Thursday, November 3, 2022

What does APD look like?

Antisocial Personality Disorder or APD is defined by the DSM-5 (Diagnostic and Statistical Manual of Mental Disorders, fiftth edition, as "...a pervasive pattern of disregard for, and violation of, the rights of others that begins in childhood or early adolescence and continues into adulthood." These individuals may be witty, charming, and fun to be around; they may also disregard social norms and laws, repeatedly lie, place others at risk for their own benefit, and demonstrate a profound lack of remorse. In severe forms it may be referred to as sociopathic personality disorder or sociopathy.
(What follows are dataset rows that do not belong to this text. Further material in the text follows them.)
(** * oamap.source.parquet: a shallow embedding of [ParquetFile]

    The development follows [src/oamap/source/parquet.py]: the framing and
    footer handling of [ParquetFile.__init__], the schema walk [recurse],
    the column reader [ParquetFile.column] with its page generator
    [pagereader] and its codec dispatch, and the value decoder [_plain].

    Python exceptions are values of [exn]; a call that may raise returns a
    [result].  Python integers are unbounded and are modelled in [Z].  The
    Thrift compact protocol (thriftpy), snappy and the file-like object are
    collaborators outside the module: the code is written over an
    [Environment] that supplies them.  The statements come after all the
    definitions, sample files included. *)

From Stdlib Require Import ZArith Lia Strings.String Strings.Byte.
From stdpp Require Import base tactics option list numbers strings.

Local Open Scope Z_scope.

(** ** Exceptions and results *)

Inductive exn : Type :=
  | ImportError
  | TypeError
  | ValueError
  | IOError
  | NotImplementedError
  | AssertionError
  | NameError
  | AttributeError
  | IndexError
  | StructError                 (* struct.error *)
  | ExternalError (what : string). (* raised inside a collaborator *)

Inductive result (A : Type) : Type :=
  | Ok (a : A)
  | Raise (e : exn).
Arguments Ok {A} a.
Arguments Raise {A} e.

#[global] Instance result_ret : MRet result := fun A a => Ok a.
#[global] Instance result_fmap : FMap result := fun A B f m =>
  match m with
  | Ok a => Ok (f a)
  | Raise e => Raise e
  end.
#[global] Instance result_bind : MBind result := fun A B f m =>
  match m with
  | Ok a => f a
  | Raise e => Raise e
  end.

(** ** Python sequences *)

(** [l[start:stop]] on a sequence of length [len]: a negative bound counts
    from the end, and both bounds are clipped to [0, len]. *)
Definition clip_index (len i : Z) : Z :=
  if i <? 0 then Z.max (i + len) 0 else Z.min i len.

Definition py_slice {A} (l : list A) (start stop : Z) : list A :=
  let len := Z.of_nat (length l) in
  let a := clip_index len start in
  let b := clip_index len stop in
  take (Z.to_nat (b - a)) (drop (Z.to_nat a) l).

(** [l[start:]] *)
Definition py_slice_from {A} (l : list A) (start : Z) : list A :=
  py_slice l start (Z.of_nat (length l)).

(** [l[i]] with Python's negative indexing. *)
Definition py_index {A} (l : list A) (i : Z) : result A :=
  let len := Z.of_nat (length l) in
  let j := if i <? 0 then i + len else i in
  if (0 <=? j) && (j <? len)
  then match l !! Z.to_nat j with
       | Some x => Ok x
       | None => Raise IndexError
       end
  else Raise IndexError.

(** ** Bytes and little-endian numbers *)

#[global] Instance byte_eq_dec : EqDecision byte := Byte.byte_eq_dec.

Definition byte_val (b : byte) : Z := Z.of_N (Byte.to_N b).

Definition byte_of (z : Z) : byte :=
  match Byte.of_N (Z.to_N (z mod 256)) with
  | Some b => b
  | None => x00
  end.

Fixpoint le_unsigned (bs : list byte) : Z :=
  match bs with
  | [] => 0
  | b :: bs' => byte_val b + 256 * le_unsigned bs'
  end.

(** two's complement reading of an unsigned [8 * n]-bit number *)
Definition to_signed (n : nat) (u : Z) : Z :=
  if u <? 2 ^ (8 * Z.of_nat n - 1) then u else u - 2 ^ (8 * Z.of_nat n).

Fixpoint le_bytes (n : nat) (z : Z) : list byte :=
  match n with
  | O => []
  | S n' => byte_of z :: le_bytes n' (z / 256)
  end.

(** ** The numpy arrays the module builds

    A buffer is a [list byte] (a flat array of item size 1).  The typed
    arrays are the ones [data.view(...)] can produce in [_plain].  An item
    of an integer array is its value; an item of a floating-point array is
    kept as its IEEE-754 bit pattern, and an item of an ["S12"] array as the
    96-bit number its twelve bytes spell, since [view] only reinterprets
    memory. *)

Inductive dtype : Type :=
  | lt_i4   (* "<i4" *)
  | lt_i8   (* "<i8" *)
  | S12     (* "S12" *)
  | lt_f4   (* "<f4" *)
  | lt_f8.  (* "<f8" *)

#[global] Instance dtype_eq_dec : EqDecision dtype.
Proof. solve_decision. Defined.

Definition itemsize (d : dtype) : nat :=
  match d with
  | lt_i4 => 4
  | lt_i8 => 8
  | S12 => 12
  | lt_f4 => 4
  | lt_f8 => 8
  end%nat.

Definition decode_item (d : dtype) (bs : list byte) : Z :=
  match d with
  | lt_i4 | lt_i8 => to_signed (itemsize d) (le_unsigned bs)
  | S12 | lt_f4 | lt_f8 => le_unsigned bs
  end.

Definition encode_item (d : dtype) (z : Z) : list byte :=
  le_bytes (itemsize d) z.

Record ndarray : Type := mk_ndarray {
  nd_dtype : dtype;
  nd_items : list Z
}.

#[global] Instance ndarray_eq_dec : EqDecision ndarray.
Proof. solve_decision. Defined.

(** [data.view(d)] on a flat byte array: the length must be a multiple of
    the item size, otherwise numpy raises ValueError. *)
Definition view (d : dtype) (data : list byte) : result ndarray :=
  let w := itemsize d in
  if (length data mod w =? 0)%nat
  then Ok (mk_ndarray d
             (decode_item d <$> reshape (replicate (length data / w) w) data))
  else Raise ValueError.

(** [a.tostring()]: the memory of the array. *)
Definition tobytes (a : ndarray) : list byte :=
  mjoin (encode_item (nd_dtype a) <$> nd_items a).

(** [numpy.concatenate(segs)]: an empty list is refused with ValueError.
    The segments [column] passes all come from [_plain] at one column type,
    so they share the dtype of the first one (numpy's promotion of mixed
    dtypes is never exercised). *)
Definition concatenate (segs : list ndarray) : result ndarray :=
  match segs with
  | [] => Raise ValueError
  | a :: _ => Ok (mk_ndarray (nd_dtype a) (mjoin (nd_items <$> segs)))
  end.

(** ** The structures of parquet.thrift that the module reads

    Only the fields the code touches are kept.  An enumeration carries one
    extra constructor for every tag the code does not name.  A field that
    Thrift declares optional, or that the code tests against [None], is an
    [option].  A field that Thrift declares required is taken to be there:
    thriftpy leaves a missing one [None], and the code raises TypeError
    where it first uses it (for [schema], at the [len] of line 144). *)

Module parquet_thrift.

Inductive FieldRepetitionType : Type := REQUIRED | OPTIONAL | REPEATED.

Inductive CompressionCodec : Type :=
  | UNCOMPRESSED | SNAPPY | GZIP | LZO | BROTLI | LZ4 | ZSTD
  | OtherCodec (tag : Z).

Inductive Encoding : Type :=
  | PLAIN | PLAIN_DICTIONARY
  | OtherEncoding (tag : Z).

Inductive Type_ : Type :=
  | BOOLEAN | INT32 | INT64 | INT96 | FLOAT | DOUBLE
  | BYTE_ARRAY | FIXED_LEN_BYTE_ARRAY
  | OtherType (tag : Z).

#[global] Instance FieldRepetitionType_eq_dec : EqDecision FieldRepetitionType.
Proof. solve_decision. Defined.

(** A schema element.  The last five fields are the attributes that
    [recurse] attaches to the parsed object; [None] is an attribute that
    has not been set.  [children] holds references into [footer.schema],
    that is, positions of that list. *)
Module SchemaElement.
Record t : Type := mk {
  name : string;
  repetition_type : option FieldRepetitionType;
  num_children : option Z;
  children : option (list nat);
  path : option (list string);
  required : option bool;
  maxdef : option Z;
  maxrep : option Z
}.
End SchemaElement.

Module ColumnMetaData.
Record t : Type := mk {
  type : Type_;
  path_in_schema : list string;
  codec : CompressionCodec;
  num_values : Z
}.
End ColumnMetaData.

Module ColumnChunk.
Record t : Type := mk {
  file_offset : Z;
  meta_data : option ColumnMetaData.t
}.
End ColumnChunk.

Module RowGroup.
Record t : Type := mk { columns : list ColumnChunk.t }.
End RowGroup.

Module FileMetaData.
Record t : Type := mk {
  schema : list SchemaElement.t;
  row_groups : list RowGroup.t
}.
End FileMetaData.

Module DataPageHeader.
Record t : Type := mk {
  num_values : Z;
  encoding : Encoding
}.
End DataPageHeader.

Module PageHeader.
Record t : Type := mk {
  uncompressed_page_size : option Z;
  compressed_page_size : option Z;
  data_page_header : option DataPageHeader.t
}.
End PageHeader.

End parquet_thrift.
Import parquet_thrift.

(** ** The Thrift reader as a client of a transport

    [X().read(pin)] is code of thriftpy.  All it does to the outside is
    call the transport's [_read(bytes)]; it ends with the parsed structure
    or with an exception.  A reader is therefore a tree of such calls. *)
Inductive Decoder (A : Type) : Type :=
  | Done (a : A)
  | Fail (e : exn)
  | Read (bytes : Z) (k : list byte -> Decoder A).
Arguments Done {A} a.
Arguments Fail {A} e.
Arguments Read {A} bytes k.

Inductive whence : Type := SEEK_SET | SEEK_END.

(** The magic marker [b"PAR1"]. *)
Definition PAR1 : list byte := [x50; x41; x52; x31].

(** ** [_bitwidth] and [_plain] (static methods) *)

(** lines 271-273: the body is a bare [raise NotImplementedError]. *)
Definition _bitwidth (maxvalue : Z) : result Z := Raise NotImplementedError.

(** lines 275-302 *)
Definition _plain (data : list byte) (metadata : ColumnMetaData.t)
  : result ndarray :=
  match ColumnMetaData.type metadata with
  | BOOLEAN => Raise NotImplementedError
  | INT32 => view lt_i4 data
  | INT64 => view lt_i8 data
  | INT96 => view S12 data
  | FLOAT => view lt_f4 data
  | DOUBLE => view lt_f8 data
  | BYTE_ARRAY => Raise NotImplementedError
  | FIXED_LEN_BYTE_ARRAY => Raise NotImplementedError
  | OtherType _ => Raise AssertionError
  end.

(** ** The schema walk of [__init__] (lines 126-147)

    [self.footer.schema] is a Python list of mutable objects.  The walk
    updates the object at a position in place, so the list is threaded
    through as a store, and a reference to an element is its position.
    Positions only grow from 1, hence are natural numbers: the negative
    indexing of Python cannot be reached.  Python gives up a recursion
    deeper than the interpreter's limit with RecursionError; the limit is
    not part of the model, which is the walk of a schema nested less
    deeply than that. *)

(** lines 132-134, for the element [e] and the bounds of its parent *)
Definition is_required (e : SchemaElement.t) : bool :=
  bool_decide (SchemaElement.repetition_type e = Some REQUIRED).

Definition node_maxdef (e : SchemaElement.t) (maxdef : Z) : Z :=
  maxdef + (if is_required e then 0 else 1).

Definition node_maxrep (e : SchemaElement.t) (maxrep : Z) : Z :=
  maxrep + (if is_required e then 1 else 0).

(** lines 128-134: the attributes written onto the element *)
Definition enrich (e : SchemaElement.t) (path : list string) (maxdef maxrep : Z)
  : SchemaElement.t :=
  SchemaElement.mk
    (SchemaElement.name e)
    (SchemaElement.repetition_type e)
    (Some (default 0 (SchemaElement.num_children e)))
    (Some [])
    (Some (path ++ [SchemaElement.name e]))
    (Some (is_required e))
    (Some (node_maxdef e maxdef))
    (Some (node_maxrep e maxrep)).

(** [schema.children.append(child)] *)
Definition add_child (child : nat) (e : SchemaElement.t) : SchemaElement.t :=
  SchemaElement.mk
    (SchemaElement.name e)
    (SchemaElement.repetition_type e)
    (SchemaElement.num_children e)
    ((λ cs, cs ++ [child]) <$> SchemaElement.children e)
    (SchemaElement.path e)
    (SchemaElement.required e)
    (SchemaElement.maxdef e)
    (SchemaElement.maxrep e).

Abbreviation store := (list SchemaElement.t).

(** The [for i in range(schema.num_children)] loop of [recurse], for the
    node at position [own]; [rec] is the recursive call with the node's
    path and level bounds already supplied. *)
Fixpoint children_loop (rec : store → nat → option (result (store * nat)))
    (own : nat) (n : nat) (sch : store) (index : nat)
  : option (result (store * nat)) :=
  match n with
  | O => Some (Ok (sch, index))
  | S n' =>
      let index := S index in
      match sch !! index with
      | None => Some (Raise IndexError)
      | Some _ =>
          match rec (alter (add_child index) own sch) index with
          | Some (Ok (sch', index')) => children_loop rec own n' sch' index'
          | Some (Raise e) => Some (Raise e)
          | None => None
          end
      end
  end.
Technically the individual must be at least age eighteen for a diagnosis of APD to be made. Genetics and other biological factors, brain defects and injuries during developmental years, and growing up in a traumatic or abusive environment may be linked with APD. According to WebMD, individuals who break the law are at higher risk for having APD. For example, as many as 47% of male inmates and 21% of female inmates have the disorder. Fire-setting and cruelty to animals during childhood may be seen in the development of APD. Additional co-occurring disorders and complications may include imprisonment, drug abuse, violence, and attempted suicide or successful suicide. It is estimated to affect 0.6% of the population with APD more commonly diagnosed in males.